Luciana retrocedió dos pasos, casi cayendo. Catalina la sostuvo: — Señor Figueroa, ¿cómo puede tratar así a Luciana? Está ayudando a Valentina a humillarla.

Mateo miró fríamente a Catalina: — ¿Y usted? ¿No es Valentina su hija biológica? ¿Cómo explica entonces sus acciones?

Cuestionada así, Catalina quedó sin palabras.

Los ojos claros de Valentina se posaron en Luciana: — Luciana, ¿te arrodillas o no? Mi tiempo es valioso, no quiero desperdiciarlo contigo.

Daniela sonrió: — Luciana, si no te arrodillas ahora, la próxima vez que quieras hacerlo tendrás que hacer cola.

El rostro ya pálido de Luciana perdió aún más color.
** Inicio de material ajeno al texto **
(* ===== verification/Send.v ===== *)
(** * Sending: new packets, the broadcast queue, messages from the sessions

    [Prot_new_message], [Send_new_packets], [Prot_queue_bcast] and
    [Prot_flush_bcast] of [protocol.c].  A packet that waits in
    [Send_pack_queue] shares its header with the entry of [Packets] it was
    inserted in; the queue holds the sequence number of that entry. *)

From S2P Require Import Prelude NetTypes Configuration State Network FlowControl.
From S2P Require Import SessionLayer Delivery.

Section Down.
Context {L : SpuLib} {X : Ext} {UL : UserLevels}.

(** ** Messages from the session layer *)

Definition Prot_set_down_queue (q : down_queue_name) : M St unit :=
  modify (fun s => s <| Down_queue_ptr := Some q |>).

Definition Prot_init_down_queues : M St unit :=
  modify (fun s => s <| Normal_down_queue := mk_down_queue 0 [] |>
                     <| Groups_down_queue := mk_down_queue 0 [] |>).

(** A leader hurries its own token; another daemon asks the leader. *)
Definition send_hurry : M St unit :=
  leader_id ← leader_of Memb_active_ptr;
  my ← gets My;
  hd ← gets Hurry_head;
  if leader_id =? id my then Handle_hurry hd
  else
    '(_, hd) ← Net_ucast leader_id hd [];
    modify (fun s => s <| Hurry_head := hd |>).

Definition Prot_new_message (l : down_link) : M St unit :=
  d ← get_down_queue;
  set_down_queue (mk_down_queue (cur_element d) (links d ++ [l]));;
  d ← get_down_queue;
  when (WATER_MARK <=? num_mess d) Sess_block_users_level;;
  d ← get_down_queue;
  hold ← gets Is_token_hold;
  when ((num_mess d =? 1) && hold) send_hurry.
End Down.

Section Send.
Context {L : SpuLib} {X : Ext} {SL : SessionLayer}.

(** ** The broadcast queue *)

(** Broadcast a packet with the current round; its header as left. *)
Definition bcast_now (h : packet_header) (body : list Z) : M St packet_header :=
  rounds ← gets Token_rounds;
  '(_, h) ← Net_bcast (h <| p_token_round := rounds |>) [body];
  mret h.

(** Send the first [n] packets of the queue. *)
Definition send_queued (n : nat) : M St unit :=
  for_each (zseq 0 n) (fun _ =>
    q ← gets Send_pack_queue;
    match q with
    | [] => undefined
    | seq :: q =>
        modify (fun s => s <| Send_pack_queue := q |>);;
        pk ← gets (fun s => packet_at s (entry_of seq));
        h ← bcast_now (head pk) (buf_get (body pk) 0 (p_data_len (head pk)));
        update_packet (entry_of seq) (fun p => p <| head := h |>)
    end).

Definition num_to_send (s : St) : Z :=
  let n := Z.of_nat (length (Send_pack_queue s)) in
  if negb (Accelerated_ring s) || st_eqb (State s) EVS then n else
  Z.min (Z.max (n - Accelerated_window s + 1) 0) n.

(** The new packet is broadcast at once, or it waits; its header as left. *)
Definition Prot_queue_bcast (h : packet_header) (body : list Z) : M St packet_header :=
  n ← gets num_to_send;
  send_queued (Z.to_nat n);;
  acc ← gets Accelerated_ring;
  win ← gets Accelerated_window;
  st ← gets State;
  if negb acc || (win =? 0) || st_eqb st EVS then bcast_now h body
  else modify (fun s => s <| Send_pack_queue ::= fun q => q ++ [p_seq h] |>);; mret h.

Definition Prot_flush_bcast : M St unit :=
  q ← gets Send_pack_queue;
  send_queued (length q).

(** ** New packets *)

(** The packet being filled: its header, its body, and the fragment header to
    write next ([None]: the one in the packet header). *)
Record filling := mk_filling {
  fl_head : packet_header; fl_body : list Z; fl_frag : option Z }.

Definition set_frag_index (f : filling) (index : Z) : filling :=
  match fl_frag f with
  | None =>
      let h := fl_head f in
      mk_filling (h <| p_first_frag ::= fun fr => mk_frag (i16 index) (fragment_len fr) |>)
        (fl_body f) None
  | Some off => mk_filling (fl_head f) (put_i16 (fl_body f) off index) (Some off)
  end.

(** The first element of the queue becomes a packet of its own. *)
Definition start_packet : M St filling :=
  d ← get_down_queue;
  l ← or_fail Undefined (links d !! 0%nat);
  my ← gets My;
  mid ← gets Memb_id;
  hs ← gets Highest_seq;
  modify (fun s => s <| Highest_seq ::= Z.succ |> <| Highest_fifo_seq ::= Z.succ |>);;
  e ← or_fail Undefined (arr_get (d_mess l) (cur_element d));
  let h := no_header <| p_type := d_type l |> <| p_proc_id := id my |> <| p_memb_id := mid |>
    <| p_seq := hs + 1 |> <| p_data_len := u16 (e_len e) |>
    <| p_first_frag := mk_frag 0 (i16 (e_len e)) |> in
  mret (mk_filling h (e_buf e) None).

(** The queue moves past the fragment just added, which gets its index:
    negative at the end of a message. *)
Definition advance_queue (f : filling) : M St filling :=
  d ← get_down_queue;
  l ← or_fail Undefined (links d !! 0%nat);
  let n := Z.of_nat (length (d_mess l)) in
  let cur := cur_element d + 1 in
  if cur <? n then
    set_down_queue (mk_down_queue cur (links d));;
    mret (set_frag_index f cur)
  else if cur =? n then
    set_down_queue (mk_down_queue 0 (tail (links d)));;
    d ← get_down_queue;
    when (num_mess d <? WATER_MARK) Sess_unblock_users_level;;
    mret (set_frag_index f (- i16 n))
  else fatal.

(** Two messages may share a packet. *)
Definition compatible (t1 t2 : Z) : bool :=
  (t1 =? t2) || ((Is_fifo t1 || Is_agreed t1) && (Is_fifo t2 || Is_agreed t2)).

(** One turn of the loop: advance, and add the next element if it fits. *)
Definition fill_step (f : filling) : M St (filling + filling) :=
  f ← advance_queue f;
  d ← get_down_queue;
  match links d with
  | [] => mret (inr f)
  | l :: _ =>
      let h := fl_head f in
      let padding := padding_of (p_data_len h) in
      let available :=
        sizeof_packet_body - p_data_len h - padding - sizeof_fragment_header in
      e ← or_fail Undefined (arr_get (d_mess l) (cur_element d));
      if available <? e_len e then mret (inr f) else
      if negb (compatible (p_type h) (d_type l)) then mret (inr f) else
      let len := i16 (e_len e) in
      undef_if (len <? 0);;
      let off := p_data_len h + padding in
      let body := buf_put (fl_body f) (off + sizeof_fragment_header)
                    (buf_get (e_buf e) 0 len) in
      let body := put_i16 body (off + 2) len in
      mret (inl (mk_filling
        (h <| p_data_len := u16 (off + sizeof_fragment_header + len) |>) body (Some off)))
  end.

(** Every turn but the last adds at least a fragment header to the body. *)
Definition build_packet : M St filling :=
  f ← start_packet;
  while_fuel (S (S (Z.to_nat sizeof_packet_body))) fill_step f.

Definition send_one_packet : M St unit :=
  f ← build_packet;
  let h := fl_head f in
  h ← Prot_queue_bcast h (buf_get (fl_body f) 0 (p_data_len h));
  pk ← gets (fun s => packet_at s (entry_of (p_seq h)));
  fatal_if (negb (exist pk =? 0));;
  my_index ← gets My_index;
  set_packet (entry_of (p_seq h)) (mk_packet_info h (fl_body f) 1 my_index).

(** Up to [num_allowed] packets, while there is something to send; the number
    sent. *)
Definition send_step (num_allowed : Z) (num_sent : Z) : M St (Z + Z) :=
  if num_allowed <=? num_sent then mret (inr num_sent) else
  d ← get_down_queue;
  if num_mess d =? 0 then mret (inr num_sent) else
  send_one_packet;;
  mret (inl (num_sent + 1)).

Definition Send_new_packets (num_allowed : Z) : M St Z :=
  while_fuel (S (Z.to_nat num_allowed)) (send_step num_allowed) 0.
End Send.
Valentina no esperó: — Luciana, parece que no te has decidido. Me voy.

— Valentina, vámonos —Daniela tomó su brazo y ambas se dispusieron a marcharse.

Luciana apretó los puños a sus costados y gritó: — ¡Bien, Valentina, me arrodillo!
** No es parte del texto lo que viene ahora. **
(* ===== verification/TokenNumber.v ===== *)
(** * The number of the token

    The leader gives the token a new number (4 bits of its type) in every
    round; by it the daemons tell a token from the one they had, and take each
    once. *)

From S2P Require Import Prelude NetTypes Configuration State Network FlowControl.
From S2P Require Import SessionLayer Delivery DeliveryFacts MembSets Discard Order.
From S2P Require Import TokenLoss Form1 Membership Receive ReceiveProps NetFacts Send.
From S2P Require Import SendProps Token TokenBody TokenProps Demo.

Section TokenNumber.
Context {L : SpuLib} {X : Ext} {SL : SessionLayer}.

Definition last_number (s : St) : Z := Get_arq (t_type (Last_token s)).
Definition number (h : token_header) : Z := Get_arq (t_type h).
(** The number a daemon waits for. *)
Definition awaited (lead : bool) (last : Z) : Z := if lead then last else (last + 1) mod 16.

Lemma number_range h : 0 <= number h < 16.
Proof. apply Get_arq_range. Qed.

(** Sending again the last token changes the trace, and the flags the network
    writes in it. *)
Lemma resend_last_number s :
  wp ends resend_last_token (fun _ s' => lower s' = lower s /\ last_number s' = last_number s) s.
Proof.
  unfold resend_last_token, Net_send_token, check_token_len. repeat wp_step; try done.
  apply wp_ext_call. intros tr. repeat wp_step. split; [done|].
  unfold last_number. rec_simpl_in_goal. apply Get_arq_Set_endian.
Qed.

Lemma Prot_token_hurry_number s :
  wp ends Prot_token_hurry (fun _ s' => lower s' = lower s /\ last_number s' = last_number s) s.
Proof.
  set (Q := fun (_ : unit) s' => lower s' = lower s /\ last_number s' = last_number s).
  assert (Hr : forall s', Q tt s' -> wp ends resend_last_token Q s').
  { intros s' [H1 H2]. eapply wp_mono; [apply resend_last_number|].
    intros [] s2 [H3 H4]. split; congruence. }
  unfold Prot_token_hurry. do 3 wp_step. apply wp_I_lead; [done|]. intros b. wp_step.
  eapply wp_mono with (Q := Q).
  { wp_step; [|done]. do 3 wp_step. apply wp_e_queue. intros tr. wp_step. split; [done|].
    unfold last_number. rec_simpl_in_goal. apply Get_arq_Set_retrans. }
  intros [] s1 H1. wp_step. eapply wp_mono; [by apply Hr|]. intros [] s2 H2. do 3 wp_step.
  eapply wp_mono with (Q := Q).
  { wp_step; [|done]. do 5 wp_step. wp_step; [done|]. wp_step; [by apply Hr|done]. }
  intros [] s3 H3. do 2 wp_step. wp_step; [|done]. wp_step.
  eapply wp_mono; [by apply Hr|]. intros [] s4 H4. by apply Hr.
Qed.

(** A token is taken when its number is the one awaited; otherwise nothing of
    the protocol's state changes. *)
Lemma token_in_turn_spec h s :
  wp ends (token_in_turn h) (fun turn s' => exists lead, is_leader s = Some lead /\
    turn = (number h =? awaited lead (last_number s)) /\
    last_number s' = last_number s /\ (turn = false -> lower s' = lower s)) s.
Proof.
  assert (Hji : forall lead b, is_leader s = Some lead ->
    b = (number h =? awaited lead (last_number s)) -> b = true ->
    forall s', last_number s' = last_number s -> exists lead, is_leader s = Some lead /\
      true = (number h =? awaited lead (last_number s)) /\ last_number s' = last_number s /\
      (true = false -> lower s' = lower s)).
  { intros lead b Hl Hb Ht s' Hs. exists lead. split_and!; congruence. }
  pose proof (number_range h) as Hn. unfold token_in_turn. wp_step.
  apply wp_I_lead_is; [done|]. intros lead Hlead. do 2 wp_step. fold (number h).
  fold (last_number s). wp_step.
  - subst lead. wp_step.
    + wp_step. exists true. split_and!; try done. by bools_to_props; symmetry; apply Z.eqb_neq.
    + bools_to_props. wp_step. eapply wp_mono with (Q := fun _ s' => last_number s' = last_number s).
      { unfold just_installed. do 2 wp_step. by wp_step. }
      intros [] s1 H1. wp_step. eapply Hji; [done|done|by apply Z.eqb_eq|done].
  - subst lead. wp_step; [|wp_step].
    + bools_to_props. wp_step.
      assert (Hne : (number h =? awaited false (last_number s)) = false).
      { apply Z.eqb_neq. unfold awaited. rewrite <-H. Z.div_mod_to_equations. lia. }
      eapply wp_mono with (Q := fun _ s' => lower s' = lower s /\ last_number s' = last_number s).
      { wp_step; [|done]. do 2 wp_step. eapply wp_mono; [apply Prot_token_hurry_number|].
        intros [] s' [H1 H2]. split; [exact H1|]. rewrite H2. unfold last_number.
        rec_simpl_in_goal. apply Get_arq_Set_retrans. }
      intros [] s' [H1 H2]. wp_step. exists false. by split_and!.
    + wp_step. exists false. split_and!; try done. by bools_to_props; symmetry; apply Z.eqb_neq.
    + bools_to_props. wp_step. eapply wp_mono with (Q := fun _ s' => last_number s' = last_number s).
      { unfold just_installed. do 2 wp_step. by wp_step. }
      intros [] s1 H1. wp_step. eapply wp_mono with (Q := fun _ s' => last_number s' = last_number s).
      { by wp_step. }
      intros [] s2 H2. wp_step. eapply Hji; [done|done|by apply Z.eqb_eq|done].
Qed.

(** The number a daemon sends on: the leader's is the next one. *)
Definition next_number (lead : bool) (n : Z) : Z := if lead then (n + 1) mod 16 else n.

Lemma send_token_number h rtr s :
  wp ends (send_token h rtr) (fun h' _ => number h' = number h) s.
Proof.
  assert (Hs : forall h s, wp ends (Net_send_token h [rtr]) (fun r _ => number r.2 = number h) s).
  { clear. intros h s. unfold Net_send_token, check_token_len. repeat wp_step; try done.
    apply wp_ext_call. intros tr. wp_step. apply Get_arq_Set_endian. }
  unfold send_token. wp_step. eapply wp_mono; [apply Hs|]. intros [r1 h1] s1 E1.
  wp_step; [|by wp_step]. wp_step. eapply wp_mono; [apply Hs|]. intros [r2 h2] s2 E2.
  wp_step. eapply wp_mono; [apply Hs|]. intros [r3 h3] s3 E3. wp_step. cbn in *. congruence.
Qed.

Lemma pass_token_number h rtr s :
  wp ends (pass_token h rtr) (fun h' _ => exists lead, is_leader s = Some lead /\
    number h' = next_number lead (number h)) s.
Proof.
  unfold pass_token. do 4 wp_step. set (h1 := token_stamp _ s).
  assert (H1 : t_type h1 = t_type h).
  { unfold h1, token_stamp, token_aru. by destruct (_ || _), (negb (st_eqb (State s) EVS)). }
  wp_step. apply wp_I_lead_is; [done|intros lead Hlead]. do 3 wp_step.
  set (h2 := if lead then _ else h1).
  assert (H2 : number h2 = next_number lead (number h)).
  { unfold h2, number, next_number. destruct lead; [|by rewrite H1]. rec_simpl_in_goal.
    unfold token_next_arq. rewrite Get_arq_Set_retrans, Get_arq_Set_arq, H1.
    by rewrite Z.mod_mod. }
  eapply wp_mono with (Q := fun h' _ => number h' = number h2).
  { wp_step; [by wp_step|]. apply send_token_number. }
  intros h' s1 H'. do 3 wp_step. apply wp_I_lead; [done|intros b]. wp_step.
  eapply wp_mono with (Q := fun _ _ => True).
  { wp_step; [|done]. by apply wp_e_queue. }
  intros [] s2 _. wp_step. apply wp_e_queue. intros tr. wp_step. exists lead.
  split; [done|]. congruence.
Qed.

(** C7. A token is taken once: after its visit, the same token, or one repeated
    with its number, is swallowed, until the daemon has had another one; nothing
    of the protocol's state changes. *)
Theorem token_taken_once (h h2 h' : token_header) (rtr : list Z) (s s1 s2 : St) :
  pass_token h rtr s = Ok h' s1 -> is_leader s2 = is_leader s ->
  last_number s2 = number h' -> number h2 = number h ->
  wp ends (token_in_turn h2) (fun turn s3 => turn = false /\ lower s3 = lower s2) s2.
Proof.
  intros Hp Hl Hlast Hh2.
  destruct (wp_ok _ _ _ _ _ _ (pass_token_number h rtr s) Hp) as (lead & Hlead & Hn).
  eapply wp_mono; [apply token_in_turn_spec|]. intros turn s3 (lead' & Hl' & -> & _ & Hs).
  assert (lead' = lead) as -> by congruence.
  assert (Hf : (number h2 =? awaited lead (last_number s2)) = false).
  { apply Z.eqb_neq. pose proof (number_range h). rewrite Hh2, Hlast, Hn.
    unfold awaited, next_number. destruct lead; Z.div_mod_to_equations; lia. }
  split; [exact Hf|]. by apply Hs.
Qed.

(** The round closes: the number the leader gives the token is the one the
    others await after the leader's last one, they pass it on as it is, and the
    leader awaits it. *)
Lemma token_number_round (h h1 h2 : token_header) (r1 r2 : list Z) (a b : St) (sa sb : St) :
  pass_token h r1 a = Ok h1 sa -> is_leader a = Some true ->
  pass_token h1 r2 b = Ok h2 sb -> is_leader b = Some false ->
  last_number b = number h ->
  wp ends (token_in_turn h1) (fun turn _ => turn = true) b /\
  (forall a', is_leader a' = Some true -> last_number a' = number h1 ->
     wp ends (token_in_turn h2) (fun turn _ => turn = true) a').
Proof.
  intros Ha La Hb Lb Hlast.
  destruct (wp_ok _ _ _ _ _ _ (pass_token_number h r1 a) Ha) as (l1 & Hl1 & Hn1).
  destruct (wp_ok _ _ _ _ _ _ (pass_token_number h1 r2 b) Hb) as (l2 & Hl2 & Hn2).
  assert (l1 = true) as -> by congruence. assert (l2 = false) as -> by congruence.
  split.
  - eapply wp_mono; [apply token_in_turn_spec|]. intros turn s' (l & Hl & -> & _).
    assert (l = false) as -> by congruence. apply Z.eqb_eq. rewrite Hn1, Hlast. done.
  - intros a' La' Hlast'. eapply wp_mono; [apply token_in_turn_spec|].
    intros turn s' (l & Hl & -> & _). assert (l = true) as -> by congruence.
    apply Z.eqb_eq. rewrite Hn2, Hlast'. done.
Qed.
End TokenNumber.

(** Daemon 1 leads; it gives token 0 the number 1. *)
Definition demo_leader : St := demo_state demo_conf demo_a.
Definition demo_follower : St := demo_state demo_conf demo_b.

Example token_taken_once_witness : exists h' s1,
  pass_token demo_tok [] demo_leader = Ok h' s1 /\ number h' = 1 /\
  wp ends (token_in_turn demo_tok) (fun turn s3 => turn = false /\
    lower s3 = lower (demo_leader <| Last_token := h' |>)) (demo_leader <| Last_token := h' |>).
Proof.
  assert (H : ran (pass_token demo_tok []) demo_leader (fun h _ => number h) = Some 1)
    by (vm_compute; reflexivity).
  apply ran_Some in H as (h' & s1 & E & Ef). exists h', s1. split; [exact E|].
  split; [exact (eq_sym Ef)|].
  apply (token_taken_once demo_tok demo_tok h' [] demo_leader s1); [exact E|..]; reflexivity.
Defined.

Example token_number_round_witness : exists h1 h2 sa sb,
  pass_token demo_tok [] demo_leader = Ok h1 sa /\
  pass_token h1 [] demo_follower = Ok h2 sb /\ number h2 = 1 /\
  wp ends (token_in_turn h1) (fun turn _ => turn = true) demo_follower.
Proof.
  assert (H : ran (pass_token demo_tok []) demo_leader (fun h1 _ =>
    (is_leader demo_leader, ran (pass_token h1 []) demo_follower (fun h2 _ => number h2))) =
    Some (Some true, Some 1)) by (vm_compute; reflexivity).
  apply ran_Some in H as (h1 & sa & E1 & [= H]). symmetry in H.
  apply ran_Some in H as (h2 & sb & E2 & Ef). exists h1, h2, sa, sb.
  split_and!; [exact E1|exact E2|exact (eq_sym Ef)|].
  apply (token_number_round demo_tok h1 h2 [] [] demo_leader demo_follower sa sb);
    [exact E1|vm_compute; reflexivity|exact E2|vm_compute; reflexivity|reflexivity].
Defined.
Valentina se detuvo y se giró para mirarla.

¡Plaf!

Luciana cayó de rodillas.

Frente a toda la élite de Nueva Celestia, Luciana se arrodilló ante Valentina.

Los ojos de Luciana enrojecieron. Era la mayor humillación de su vida: — Valentina, por favor, sálvame.

Luciana se había arrodillado para suplicarle.

Valentina: — ¿Cómo murió mi padre? ¿Quién lo mató? Quiero una respuesta. En tres días, ante la tumba de mi padre, quiero que todos los responsables se arrodillen ante él, confiesen sus crímenes y se entreguen a la justicia.

Marcela y Catalina miraron a Valentina. Sus ojos ahora brillaban con una luz fría y afilada, como una daga desenvainada.

Valentina: — ¿Creen que esto termina hoy? No, les digo que apenas comienza. Durante años han disfrutado de riqueza y gloria pisoteando el cadáver de mi padre. ¡Ahora tendrán que pagarlo todo!

Dicho esto, Valentina se marchó.

Su elegante figura pronto desapareció en la oscuridad de la noche.

Marcela y Catalina comprendieron que esa noche Valentina había venido a declararles la guerra. Obligar a Luciana y Dana a arrodillarse solo era una advertencia para los Méndez. Todo apenas comenzaba.

...

Terminada la velada, Mateo salió. Marcela, Catalina y Luciana corrieron hacia él: — Señor Figueroa, ¿va a quedarse mirando mientras Valentina destruye a los Méndez?